CCIA's initial focus was human rights, and the Commission played a significant role in drafting the United Nations Universal Declaration of Human Rights, which was adopted in 1948. Attention also focused on the promotion of peace with justice and freedom, the development of international laws, the international control and reduction of arms, and the furtherance of economic justice. The CCIA was one of the first non-governmental organisations to be granted General Consultative Status to the Economic and Social Council (ECOSOC) of the UN.
In 1969, the CCIA moved its headquarters from New York to Geneva, which left the WCC United Nations Liaison Office in New York with about two permanent staff members.
More than 50 years down the line a lot has changed. Nevertheless, many issues still remain the same. They still revolve around power and privilege, poverty, security, justice and conflict prevention. The gap between the rich and poor world remains and current economic system is increasing this rift, while there is a lack of political will on the part of the affluent countries to deal effectively with it. The dominance of Western powers over the UN, the lack of substantive reform of the UN institutions and the insufficient capacity of some peacekeeping missions has damaged the image of the UN, particularly in the South.
However, in spite of its weaknesses, the United Nations remains the only global democratic forum that can mobilize and sustain international cooperation on the fundamental issues facing the world.

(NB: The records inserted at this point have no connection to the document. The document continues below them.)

(** * Transport puzzle: compiler, search program and solution codec

    A shallow embedding of the puzzle core of the LLM reasoning benchmark
    ([generateRandomConfig], [generateAllowedMoves], [generatePrologCode],
    [moveToSentence], [solveProblem], [checkUserSolution],
    [parseSolutionLines]) together with the properties proved about it.

    Conventions of the model.
    - A JavaScript string is the list of its UTF-16 code units ([jsstring]).
    - JavaScript and Prolog integers are values of [Z].  JavaScript numbers
      are doubles, so the model agrees with the source as long as every
      amount stays within [MAX_SAFE_INTEGER] (2^53 - 1); beyond it the
      source rounds, and prints [Infinity] into the query.  Statements
      about amounts decoded from candidate lines carry this bound as a
      hypothesis ([in_exact_range]).
    - A thrown [Error] is the [Throw] case of [result].
    - The generated Prolog text is represented by the facts it contains
      ([program]); every rule of the fixed rule text is a function into
      lists of answers, in the order and with the multiplicity in which
      depth-first SLD resolution produces them.  Resource limits of the
      embedded Prolog engine are not part of the model.  A goal [move/1]
      without any fact has no answer in the model, where the engine raises
      an existence error; statements that depend on the difference assume
      a move fact.
    - Unbounded loops and unbounded search carry a fuel argument and answer
      [None] when the fuel does not suffice. *)

From Stdlib Require Import List ZArith NArith Lia Bool Ascii Sorted.
From Stdlib Require String Decimal DecimalN DecimalPos.
Import String.StringSyntax.
Import ListNotations.
Local Open Scope Z_scope.

(** ** JavaScript strings *)

Module Js.

Definition jsstring := list N.

(** A string literal of the source, as code units. *)
Definition lit (s : String.string) : jsstring :=
  map N_of_ascii (String.list_ascii_of_string s).
Arguments lit s%_string_scope.

Fixpoint eqb (a b : jsstring) : bool :=
  match a, b with
  | [], [] => true
  | x :: a', y :: b' => N.eqb x y && eqb a' b'
  | _, _ => false
  end.

(** [\s] of a regular expression and the characters removed by [trim]:
    WhiteSpace and LineTerminator code units. *)
Definition is_space (c : N) : bool :=
  existsb (N.eqb c)
    [9; 10; 11; 12; 13; 32; 160; 5760; 8232; 8233; 8239; 8287; 12288; 65279]%N
  || ((8192 <=? c) && (c <=? 8202))%N.

(** [\d] of a regular expression: the ASCII digits. *)
Definition is_digit (c : N) : bool := ((48 <=? c) && (c <=? 57))%N.

Fixpoint drop_while (f : N -> bool) (s : jsstring) : jsstring :=
  match s with
  | [] => []
  | c :: t => if f c then drop_while f t else s
  end.

Fixpoint take_while (f : N -> bool) (s : jsstring) : jsstring :=
  match s with
  | [] => []
  | c :: t => if f c then c :: take_while f t else []
  end.

(** [String.prototype.trim]. *)
Definition trim (s : jsstring) : jsstring :=
  rev (drop_while is_space (rev (drop_while is_space s))).

Fixpoint prefixb (p s : jsstring) : bool :=
  match p, s with
  | [], _ => true
  | x :: p', y :: s' => N.eqb x y && prefixb p' s'
  | _ :: _, [] => false
  end.

(** [String.prototype.split] with a non-empty separator: scan from the
    left, cut at every occurrence, and resume after it.  [skip] counts the
    code units of the current occurrence that are still to be passed over,
    [cur] is the piece being collected, reversed. *)
Fixpoint split_go (sep : jsstring) (skip : nat) (cur : jsstring) (s : jsstring)
  : list jsstring :=
  match s with
  | [] => [rev cur]
  | c :: t =>
      match skip with
      | S k => split_go sep k cur t
      | O => if prefixb sep s
             then rev cur :: split_go sep (Nat.pred (length sep)) [] t
             else split_go sep O (c :: cur) t
      end
  end.

Definition split (sep s : jsstring) : list jsstring := split_go sep O [] s.

(** [Array.prototype.join]. *)
Fixpoint join (sep : jsstring) (l : list jsstring) : jsstring :=
  match l with
  | [] => []
  | [x] => x
  | x :: rest => x ++ sep ++ join sep rest
  end.

(** [Array.prototype.indexOf] on an array of strings: the first index
    holding the string, or -1. *)
Fixpoint indexOf (l : list jsstring) (x : jsstring) : Z :=
  match l with
  | [] => -1
  | y :: t => if eqb y x then 0
              else let i := indexOf t x in if i <? 0 then -1 else i + 1
  end.

(** [parseInt(ds, 10)] on a string of ASCII digits: the integer written,
    which is the number of the source up to [2^53 - 1]. *)
Definition parseInt (ds : jsstring) : Z :=
  Z.of_N (fold_left (fun acc c => (10 * acc + (c - 48))%N) ds 0%N).

Fixpoint uint_units (d : Decimal.uint) : jsstring :=
  match d with
  | Decimal.Nil => []
  | Decimal.D0 d => 48%N :: uint_units d
  | Decimal.D1 d => 49%N :: uint_units d
  | Decimal.D2 d => 50%N :: uint_units d
  | Decimal.D3 d => 51%N :: uint_units d
  | Decimal.D4 d => 52%N :: uint_units d
  | Decimal.D5 d => 53%N :: uint_units d
  | Decimal.D6 d => 54%N :: uint_units d
  | Decimal.D7 d => 55%N :: uint_units d
  | Decimal.D8 d => 56%N :: uint_units d
  | Decimal.D9 d => 57%N :: uint_units d
  end.

(** An integer number inside a template literal: its decimal digits,
    with a minus sign when negative. *)
Definition toString (z : Z) : jsstring :=
  match z with
  | Z0 => lit "0"
  | Zpos p => uint_units (Pos.to_uint p)
  | Zneg p => lit "-" ++ uint_units (Pos.to_uint p)
  end.

(** The regular expression [/^(\d+)\s+(\S+)$/]: the two captured groups
    when the whole string matches. *)
Definition match_segment (seg : jsstring) : option (jsstring * jsstring) :=
  let ds := take_while is_digit seg in
  let r1 := drop_while is_digit seg in
  let ws := take_while is_space r1 in
  let nm := drop_while is_space r1 in
  match ds, ws, nm with
  | _ :: _, _ :: _, _ :: _ =>
      if forallb (fun c => negb (is_space c)) nm then Some (ds, nm) else None
  | _, _, _ => None
  end.

End Js.

Import Js.

(** ** Results of code that may throw *)

Inductive error : Type :=
| MissingCross (line : jsstring)
| InvalidDirection (line : jsstring)
| CannotParseSegment (seg line : jsstring)
| UnknownSpecies (spName line : jsstring)
| TypeError.

Inductive result (A : Type) : Type :=
| Ok (a : A)
| Throw (e : error).
Arguments Ok {A} a.
Arguments Throw {A} e.

Definition rbind {A B} (r : result A) (k : A -> result B) : result B :=
  match r with
  | Ok a => k a
  | Throw e => Throw e
  end.

(** ** Puzzle configurations *)

Record Species := mkSpecies { name : jsstring; count : Z }.
Record Relationship := mkRel { predator : jsstring; prey : jsstring }.
Record Config := mkConfig {
  species : list Species;
  relationships : list Relationship;
  starshipCapacity : Z
}.

Definition speciesNames (config : Config) : list jsstring :=
  map name (species config).

(** ** Solution codec *)

Inductive direction := leftToRight | rightToLeft.

Record Step := mkStep { amounts : list Z; step_direction : direction }.

(** [amounts[idx] += count] on an array; [idx] is a valid index. *)
Fixpoint add_at (l : list Z) (idx : nat) (v : Z) : list Z :=
  match l, idx with
  | [], _ => []
  | x :: t, O => (x + v) :: t
  | x :: t, S i => x :: add_at t i v
  end.

(** The loop over the comma-separated segments of one line. *)
Fixpoint parseSegments (names : list jsstring) (line : jsstring)
    (segments : list jsstring) (amounts : list Z) : result (list Z) :=
  match segments with
  | [] => Ok amounts
  | segRaw :: rest =>
      let seg := trim segRaw in
      match match_segment seg with
      | None => Throw (CannotParseSegment seg line)
      | Some (digits, spName) =>
          let count := parseInt digits in
          let idx := indexOf names spName in
          if idx <? 0 then Throw (UnknownSpecies spName line)
          else parseSegments names line rest
                 (add_at amounts (Z.to_nat idx) count)
      end
  end.

(** The body of the loop of [parseSolutionLines] for one line. *)
Definition parseLine (names : list jsstring) (line : jsstring) : result Step :=
  match split (lit " cross ") line with
  | leftPart :: rightPart :: _ =>
      match rightPart with
      | [] => Throw (MissingCross line)
      | _ :: _ =>
          let directionStr := trim rightPart in
          if eqb directionStr (lit "left -> right") then
            rbind (parseSegments names line (split (lit ",") leftPart)
                     (repeat 0 (length names)))
                  (fun a => Ok (mkStep a leftToRight))
          else if eqb directionStr (lit "right -> left") then
            rbind (parseSegments names line (split (lit ",") leftPart)
                     (repeat 0 (length names)))
                  (fun a => Ok (mkStep a rightToLeft))
          else Throw (InvalidDirection line)
      end
  | _ => Throw (MissingCross line)
  end.

Fixpoint parseLines (names : list jsstring) (solutionLines : list jsstring)
  : result (list Step) :=
  match solutionLines with
  | [] => Ok []
  | line :: rest =>
      rbind (parseLine names line) (fun st =>
      rbind (parseLines names rest) (fun sts => Ok (st :: sts)))
  end.

Definition parseSolutionLines (config : Config) (solutionLines : list jsstring)
  : result (list Step) :=
  parseLines (speciesNames config) solutionLines.

(** ** The compiled program *)

(** The values of [i] in [for (let i = 0; i <= capacity; i++)]. *)
Definition upto (capacity : Z) : list Z :=
  map Z.of_nat (seq 0 (Z.to_nat (capacity + 1))).

(** [current.reduce((a, b) => a + b, 0)]. *)
Definition total (current : list Z) : Z := fold_left Z.add current 0.

(** [generateAllowedMoves]: [helper] pushes every value of [upto] at the
    current position and recurses; at the last position it keeps the vector
    when its total lies in [1, capacity].  [remaining] is [n - index]. *)

Fixpoint helper (capacity : Z) (remaining : nat) (current : list Z)
  : list (list Z) :=
  match remaining with
  | O => if (1 <=? total current) && (total current <=? capacity)
         then [current] else []
  | S r =>
      flat_map (fun i => helper capacity r (current ++ [i])) (upto capacity)
  end.

Definition generateAllowedMoves (n : nat) (capacity : Z) : list (list Z) :=
  helper capacity n [].

(** The text of one move fact: [move([${move.join(",")}]).] *)
Definition move_fact_text (move : list Z) : jsstring :=
  lit "move([" ++ join (lit ",") (map toString move) ++ lit "]).".

Inductive side := start | target.

(** The Prolog term [state(Counts, Side)]. *)
Inductive state := State (Counts : list Z) (Side : side).

(** The Prolog term [move(Move, OldState, NewState)]. *)
Record moveTerm := MoveTerm {
  mt_move : list Z;
  mt_old : state;
  mt_new : state
}.

(** The facts of a generated program and the goals of its [safe/1]
    clause: one pair of [nth0] indices per relationship, in order.  With
    no relationship the clause is the fact [safe(_)]. *)
Record program := mkProgram {
  move : list (list Z);
  init_counts : list Z;
  initial_state : state;
  final_state : state;
  safe_indices : list (Z * Z)
}.

Definition generatePrologCode (config : Config) : program :=
  let relationships := relationships config in
  let starshipCapacity :=
    if starshipCapacity config =? 0 then 2 else starshipCapacity config in
  let n := length (species config) in
  let speciesNames := speciesNames config in
  let initCounts := map count (species config) in
  let zeros := repeat 0 n in
  {| move := generateAllowedMoves n starshipCapacity;
     init_counts := initCounts;
     initial_state := State initCounts start;
     final_state := State zeros target;
     safe_indices :=
       map (fun rel => (indexOf speciesNames (predator rel),
                        indexOf speciesNames (prey rel))) relationships |}.

(** *** Answers of goals *)

Notation "x <- m ;; k" := (flat_map (fun x => k) m)
  (at level 61, m at next level, right associativity).

Definition guard (b : bool) : list unit := if b then [tt] else [].

Definition of_option {A} (o : option A) : list A :=
  match o with Some a => [a] | None => [] end.

(** [nth0/3] of the generated text (first clause cut, second guarded by
    [N > 0]). *)
Fixpoint nth0 (n : Z) (l : list Z) : option Z :=
  match l with
  | [] => None
  | H :: T => if n =? 0 then Some H
              else if n >? 0 then nth0 (n - 1) T else None
  end.

Fixpoint apply_move_subtract (Xs Ys : list Z) : option (list Z) :=
  match Xs, Ys with
  | [], [] => Some []
  | X :: Xs, Y :: Ys =>
      let z := X - Y in
      if z >=? 0 then option_map (cons z) (apply_move_subtract Xs Ys) else None
  | _, _ => None
  end.

Fixpoint apply_move_add (Xs Is Ys : list Z) : option (list Z) :=
  match Xs, Is, Ys with
  | [], [], [] => Some []
  | X :: Xs, i :: Is, Y :: Ys =>
      let Available := i - X in
      if Y <=? Available
      then option_map (cons (X + Y)) (apply_move_add Xs Is Ys) else None
  | _, _, _ => None
  end.

(** The body of [safe(state(Counts,_))]: nine goals per relationship. *)
Fixpoint safe_goals (Init Counts : list Z) (indices : list (Z * Z))
  : list unit :=
  match indices with
  | [] => [tt]
  | (predatorIndex, preyIndex) :: rest =>
      PredCount <- of_option (nth0 predatorIndex Counts) ;;
      PreyCount <- of_option (nth0 preyIndex Counts) ;;
      _ <- guard (PreyCount =? 0) ++ guard (PreyCount >=? PredCount) ;;
      InitPred <- of_option (nth0 predatorIndex Init) ;;
      InitPrey <- of_option (nth0 preyIndex Init) ;;
      let TargetPred := InitPred - PredCount in
      let TargetPrey := InitPrey - PreyCount in
      _ <- guard (TargetPrey =? 0) ++ guard (TargetPrey >=? TargetPred) ;;
      safe_goals Init Counts rest
  end.

Definition safe (p : program) (s : state) : list unit :=
  match safe_indices p with
  | [] => [tt]
  | indices =>
      let 'State Counts _ := s in safe_goals (init_counts p) Counts indices
  end.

Central to the WCC's mission is the Christian imperative to care for people and communities and advocate for peace and justice. Endeavoring to do that has implied work in areas such as human rights, disarmament, conflict resolution, sustainable development, and economic justice. Such efforts require advocacy with national governments and inter-governmental organizations. As the United Nations and its interventions have powerful impacts on global society and individual communities, working with the UN is of vital importance.
The WCC has a long-standing commitment to the ideals embodied in the UN Charter, and is dedicated to the search for justice, peace and reconciliation in a chaotic, warring world divided along the lines of race, class and competing national and religious loyalties.